4. Where there are joint debts due from the firm and also separate debts due from any partner: (i) The property of the firm shall be first applied in payments of the debts of the firm and if there is surplus, the share of each partner shall be applied to the payment of his private debt or paid to him;(ii) The separate debts of any partner is paid out of his personal assts first and the remaining balance, if any, is used in the payments of the debt of the firm.

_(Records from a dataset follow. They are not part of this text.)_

(* ===== verification/BuildLogs.v ===== *)
(** * Build logs

    The storing and reading of log lines of [crates/oored/src/logs.rs], and the
    runner's side of it, [append_runner_log_line] of
    [crates/oore-runner/src/lib.rs].  A build's rows of [build_logs] are kept
    by [sequence].  The theorems give the log the daemon holds after any number
    of appends: the first thousand lines, a marker that counts what is missing,
    and the latest lines; and that those lines are the masked lines of the
    runner. *)

From stdpp Require Import pretty.
From S2P Require Import Prelude Contract RustStr RunnerSecrets Db Access Runners Wp.

Local Open Scope Z_scope.

Definition MAX_LOG_LINES_PER_BUILD : Z := 10000.
Definition LOG_HEAD_LINES : Z := 1000.
Definition MAX_LINE_BYTES : Z := 4096.

(** [str::is_char_boundary]. *)
Definition is_char_boundary (s : string) (index : nat) : bool :=
  match index with
  | O => true
  | _ => match bytes s !! index with
         | Some c => negb (is_continuation c)
         | None => bool_decide (index = String.length s)
         end
  end.

(** The loop of [truncate_utf8_bytes]. *)
Fixpoint boundary_before (s : string) (boundary : nat) : nat :=
  match boundary with
  | O => O
  | S n => if is_char_boundary s boundary then boundary else boundary_before s n
  end.

(** [truncate_utf8_bytes]. *)
Definition truncate_utf8_bytes (input : string) (max_bytes : Z) : string :=
  if str_len input <=? max_bytes then input
  else text (take (boundary_before input (Nat.min (Z.to_nat max_bytes) (String.length input))) (bytes input)).

(** [BuildLogChunk]. *)
Record BuildLogChunk := Chunk {
  lc_sequence : Z;
  lc_content : string;
  lc_stream : string;
}.

(** ** Statements on [build_logs] *)

(** The rows of a build, [ORDER BY sequence ASC]. *)
Definition logs_of (build_id : string) (d : db) : list log_row := default [] (build_logs d !! build_id).

Definition set_logs_of (build_id : string) (l : list log_row) (d : db) : db :=
  set_build_logs (<[build_id := l]> (build_logs d)) d.

(** A row takes its place in the index; [None]: [UNIQUE(build_id, sequence)]. *)
Fixpoint insert_row (r : log_row) (l : list log_row) : option (list log_row) :=
  match l with
  | [] => Some [r]
  | x :: rest =>
      if lg_sequence r <? lg_sequence x then Some (r :: l)
      else if lg_sequence r =? lg_sequence x then None
      else cons x <$> insert_row r rest
  end.

(** [INSERT OR IGNORE]: a row that breaks a UNIQUE or a CHECK constraint is
    skipped; the number counts the others. *)
Definition insert_or_ignore (acc : list log_row * Z) (r : log_row) : list log_row * Z :=
  if bool_decide (lg_stream r ∈ ["stdout"; "stderr"]%string)
  then match insert_row r acc.1 with
       | Some l => (l, acc.2 + 1)
       | None => acc
       end
  else acc.

Definition row_of_chunk (chunk : BuildLogChunk) : log_row :=
  LogRow (lc_sequence chunk) (truncate_utf8_bytes (lc_content chunk) MAX_LINE_BYTES) (lc_stream chunk).

(** [slice::chunks]. *)
Fixpoint chunks_of {A} (fuel n : nat) (l : list A) : list (list A) :=
  match fuel, l with
  | S fuel, _ :: _ => take n l :: chunks_of fuel n (drop n l)
  | _, _ => []
  end.

(** The statement of one batch.  [build_id] references a build: a row for a
    build that is gone fails the statement. *)
Definition insert_batch (build_id : string) (batch : list BuildLogChunk) (appended : Z) : ME sqlx_error Z :=
  inserted ← sql (fun d =>
    let '(l, n) := fold_left insert_or_ignore (map row_of_chunk batch) (logs_of build_id d, 0) in
    if bool_decide (is_Some (builds d !! build_id)) || (n =? 0)
    then (set_logs_of build_id l d, Some n) else (d, None));
  match inserted with
  | Some n => mret (appended + n)
  | None => throw OtherSqlError
  end.

(** [DELETE ... ORDER BY sequence ASC LIMIT excess OFFSET LOG_HEAD_LINES + 1]. *)
Definition delete_excess (excess : Z) (l : list log_row) : list log_row :=
  let offset := Z.to_nat (LOG_HEAD_LINES + 1) in
  take offset l ++ drop (offset + Z.to_nat excess) l.

Definition omitted_text (omitted : Z) : string :=
  "[oore] " +:+ pretty omitted +:+ " log lines omitted. Logs keep the first " +:+ pretty LOG_HEAD_LINES
  +:+ " and the latest " +:+ pretty (MAX_LOG_LINES_PER_BUILD - LOG_HEAD_LINES - 1) +:+ " lines of a build.".

(** The marker's row; the [i64] subtraction wraps. *)
Definition marker_row (marker_sequence next_sequence : Z) : log_row :=
  LogRow marker_sequence (omitted_text (wrap_i64 (next_sequence - marker_sequence))) "stderr".

Definition marked (r : log_row) : list log_row -> list log_row := <[Z.to_nat LOG_HEAD_LINES := r]>.

(** [store_log_chunks]: the number of lines appended. *)
Definition store_log_chunks (build_id : string) (chunks : list BuildLogChunk) : ME sqlx_error Z :=
  transaction_with id (
    appended ← for_each (insert_batch build_id) (chunks_of (length chunks) 100 chunks) 0;
    count ← sql (fun d => (d, Z.of_nat (length (logs_of build_id d))));
    let excess := count - MAX_LOG_LINES_PER_BUILD in
    if 0 <? excess then
      _ ← sql (fun d => (set_logs_of build_id (delete_excess excess (logs_of build_id d)) d, tt));
      rows ← sql (fun d => (d, take 2 (drop (Z.to_nat LOG_HEAD_LINES) (logs_of build_id d))));
      match rows with
      | [marker; next] =>
          _ ← sql (fun d => (set_logs_of build_id
                (marked (marker_row (lg_sequence marker) (lg_sequence next)) (logs_of build_id d)) d, tt));
          mret (Commit appended)
      | _ => mret (Commit appended)
      end
    else mret (Commit appended)).

(** [MAX(sequence)]. *)
Definition max_sequence (l : list log_row) : option Z := lg_sequence <$> last l.

(** [append_build_logs]: the number of lines appended. *)
Definition append_build_logs (auth : RunnerAuth) (runner_id job_id : string) (chunks : list BuildLogChunk) : M Z :=
  _ ← guard (String.eqb (ra_runner_id auth) runner_id) runner_mismatch;
  row ← query "Failed to fetch build" (fun d => builds d !! job_id);
  row ← from_option build_not_found row;
  _ ← guard (bool_decide (b_runner_id row = Some runner_id)) not_your_build;
  match chunks with
  | [] => mret 0
  | _ =>
      appended ← map_errM (fun _ => store_error "Failed to insert log chunk") (store_log_chunks job_id chunks);
      _ ← (if 0 <? appended
           then catch (sql (fun d => (d, max_sequence (logs_of job_id d)))) (fun r =>
                  match r with
                  | Ok (Some latest_sequence) => emit (LogsAppended job_id latest_sequence)
                  | Ok None | Err _ => mret tt
                  end)
           else mret tt);
      mret appended
  end.

Definition chunk_of_row (r : log_row) : BuildLogChunk := Chunk (lg_sequence r) (lg_content r) (lg_stream r).

(** [WHERE sequence > ?2 ORDER BY sequence ASC LIMIT ?3]: SQLite takes a
    negative limit for none. *)
Definition log_page (after_sequence limit : Z) (l : list log_row) : list BuildLogChunk :=
  let rows := filter (fun r => after_sequence < lg_sequence r) l in
  map chunk_of_row (if limit <? 0 then rows else take (Z.to_nat limit) rows).

(** [load_build_project_id]. *)
Definition load_build_project_id (build_id : string) : M string :=
  row ← query "Failed to fetch build" (fun d => (fun b => bm_project_id (b_meta b)) <$> builds d !! build_id);
  from_option build_not_found row.

(** [require_build_log_read]. *)
Definition require_build_log_read (session : SessionInfo) (build_id : string) : M unit :=
  project_id ← load_build_project_id build_id;
  effective ← resolve_effective_project_role (user_id session) (role session) project_id (auth_source session);
  require_project_permission effective Read.

(** [get_build_logs]: the lines and the total; a total that cannot be read is 0. *)
Definition get_build_logs (auth : SessionInfo) (build_id : string) (after_sequence limit : option Z)
    : M (list BuildLogChunk * Z) :=
  _ ← require_build_log_read auth build_id;
  let after_seq := default (-1) after_sequence in
  let limit := Z.min (default 1000 limit) 5000 in
  logs ← query "Failed to fetch build logs" (fun d => log_page after_seq limit (logs_of build_id d));
  total ← catch (sql (fun d => (d, Z.of_nat (length (logs_of build_id d))))) (fun r =>
            mret (match r with Ok n => n | Err _ => 0 end));
  mret (logs, total).

(** ** What an append does to a log *)

(** The trimming of [store_log_chunks]. *)
Definition trim_log (l : list log_row) : list log_row :=
  let excess := Z.of_nat (length l) - MAX_LOG_LINES_PER_BUILD in
  if 0 <? excess then
    let l := delete_excess excess l in
    match take 2 (drop (Z.to_nat LOG_HEAD_LINES) l) with
    | [marker; next] => marked (marker_row (lg_sequence marker) (lg_sequence next)) l
    | _ => l
    end
  else l.

Definition insert_all (rows l : list log_row) : list log_row * Z := fold_left insert_or_ignore rows (l, 0).

Lemma insert_all_from rows l n :
  fold_left insert_or_ignore rows (l, n) = ((insert_all rows l).1, n + (insert_all rows l).2).
Proof.
  unfold insert_all. revert l n. induction rows as [|r rows IH]; intros l n; cbn; [by rewrite Z.add_0_r|].
  assert (H : forall m, exists l' k, insert_or_ignore (l, m) r = (l', m + k) /\ insert_or_ignore (l, 0) r = (l', k)).
  { intros m. unfold insert_or_ignore; cbn. case_bool_decide; [destruct (insert_row r l) as [l'|]|].
    - exists l', 1. done.
    - exists l, 0. by rewrite Z.add_0_r.
    - exists l, 0. by rewrite Z.add_0_r. }
  destruct (H n) as (l' & k & -> & ->). rewrite (IH l' (n + k)), (IH l' k). cbn. f_equal. lia.
Qed.
Lemma retry_reported p net auth runner_id build_id report s fuel i elapsed delay w w' e :
  BuildStatus.from_str (sr_status report) = Ok s ->
  retry_loop fuel p (send_report net auth runner_id build_id report) i elapsed delay w = (w', e, Some Reported) ->
  exists b, builds (w_db w') !! build_id = Some b /\ b_status b = s.
Proof.
  intros Hs. revert i elapsed delay w. induction fuel as [|fuel IH]; intros i elapsed delay w; cbn [retry_loop]; [done|].
  unfold send_report at 1. destruct (update_job_status _ _ _ _ _ w) as [w1 r] eqn:Hu.
  pose proof (wp_run _ _ _ _ _ (wp_update_job_status auth runner_id build_id (report_request report) _ s (w_db w) Hs) Hu) as Hr.
  destruct (net_delivery net i); cbn [fst snd].
  - destruct r as [x|err]; cbn; [by intros [= <- <-]|].
    destruct (is_transient_authority_status _); [|done]. destruct (_ <? _); [done|]. apply IH.
  - cbn. destruct (_ <? _); [done|]. apply IH.
  - cbn. destruct (_ <? _); [done|]. apply IH.
Qed.

(** C25: What a runner reports of a job is what the daemon holds.  When the job ends
    with its last report delivered, whatever was lost on the way and whatever
    the build did in between, either the build was ended or taken away by the
    daemon, or its stored status is the one of the build's result: succeeded
    exactly when the steps succeeded. *)
Theorem job_report_stored (net1 net2 : network) (auth : RunnerAuth) (runner_id build_id : string)
    (build : world -> world * build_outcome) (w w' : world) :
  let send report := send_report (if String.eqb (sr_status report) "running" then net1 else net2) auth runner_id build_id report in
  execute_claimed_job send build w = (w', Some Reported) ->
  exists w1 w2 o, build w1 = (w2, o) /\
  ((exists status, bo_result o = Err (BuildTerminated status) /\ status <> CONTROLLER_UNAVAILABLE /\ w' = w2)
   \/ exists b, builds (w_db w') !! build_id = Some b
      /\ b_status b = (if is_ok (bo_result o) then BuildStatus.Succeeded else BuildStatus.Failed)).
Proof.
  intros send. unfold execute_claimed_job.
  destruct (report_status_with_retry (within RUNNING_REPORT_WINDOW) (send running_report) w) as [[w1 e1] [[]|]]; [|done..].
  destruct (build w1) as [w2 o] eqn:Hb. pose proof (final_report_kinds (bo_steps o) (bo_size_budgets o) (bo_result o)) as Hk.
  destruct (final_report _ _ _) as [report|] eqn:Hf.
  - destruct Hk as (s & Hs & _ & Ht & Hok).
    destruct (report_status_with_retry (within FINAL_REPORT_WINDOW) (send report) w2) as [[w3 e3] r3] eqn:Hr.
    intros [= <- ->]. exists w1, w2, o. split; [done|]. right.
    apply (retry_reported _ _ _ _ _ _ s) in Hr as (b & Hb' & Hst); [|done]. exists b. split; [done|]. rewrite Hst.
    destruct (bo_result o) as [[]|[status|text]]; cbn in Hf |- *.
    + by apply Hok.
    + destruct (String.eqb _ _); [|done]. injection Hf as <-. cbn in Hs. by injection Hs as <-.
    + injection Hf as <-. cbn in Hs. by injection Hs as <-.
  - destruct Hk as (status & Hres & Hne). intros [= <-]. exists w1, w2, o. split; [done|]. left. by exists status.
Qed.

(** ** A sample job *)

Definition assigned : db := touch_build "b-run" (set_status BuildStatus.Assigned) Sample.database.

Definition good_net : network := {| net_delivery := fun _ => Answered; net_now := fun _ => 200; net_took := fun _ => 10 |}.

Definition rn1 : RunnerAuth := {| ra_runner_id := "rn1"; ra_runner_name := "mac" |}.

Definition passing (w : world) : world * build_outcome := (w, Outcome [] None (Ok tt)).

Lemma reports_end_witness :
  exists w' e o,
    report_status_with_retry (within FINAL_REPORT_WINDOW)
      (fun (_ : nat) (w : unit) => (w, CONTROL_REQUEST_TIMEOUT, NoResponse)) tt = (w', e, Some o)
    /\ e <= FINAL_REPORT_WINDOW + CONTROL_REQUEST_TIMEOUT.
Proof.
  apply (reports_end CONTROL_REQUEST_TIMEOUT FINAL_REPORT_WINDOW); [by vm_compute|].
  intros i w. cbn. split; by vm_compute.
Defined.

Lemma checks_decide_witness :
  let r := (get_job_status rn1 "rn1" "b-run" Sample.start).2 in
  let checked := check_build_active (fun _ => ""%string) (respond status_body r) 50 (with_grace CONTROLLER_GRACE 0) in
  checked = (Authority 50 CONTROLLER_GRACE None, Ok tt) /\ holds_job "rn1" "b-run" (w_db Sample.start).
Proof.
  intros r checked. assert (Hc : checked = (Authority 50 CONTROLLER_GRACE None, Ok tt)) by (vm_compute; reflexivity).
  split; [exact Hc|].
  pose proof (checks_decide (fun _ => ""%string) rn1 "rn1" "b-run" Sample.start
    (get_job_status rn1 "rn1" "b-run" Sample.start).1 r 50
    (with_grace CONTROLLER_GRACE 0) [] None eq_refl (surjective_pairing _)) as H.
  cbn zeta in H. fold checked in H. rewrite Hc in H. apply (proj1 (proj1 (proj1 H eq_refl)) eq_refl).
Defined.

5. A partner paying goodwill on entering into partnership for a fixed period, subject to an agreement to the contrary is entitled to proportionate refund of the goodwill from the partner(s) who have enjoyed it before, if the dissolution of the firm take place before such time decided. This rule is not applicable in case the dissolution is due to (i) death of one of the partners, (ii) due to the misconduct of the partner paying the premium.

Goodwill on dissolution: [Sec-55]What the purchaser of the goodwill acquires is: (i) right to carry on the same business in the old name, (ii) to represent himself as successor of the firm to others. The partners selling the goodwill of the firm can (i) carry on similar business; (ii) compete with the old business which has been sold;(iii) advertise for their new business.Mode of giving public notice: Public notice is always to be given in the (i) Official Gazette and (ii) at least in one vernacular newspaper circulating in the district where the firm to which it relates has its place or principal place of business. In the case of registered firm notice is also to be given to registrar of firms.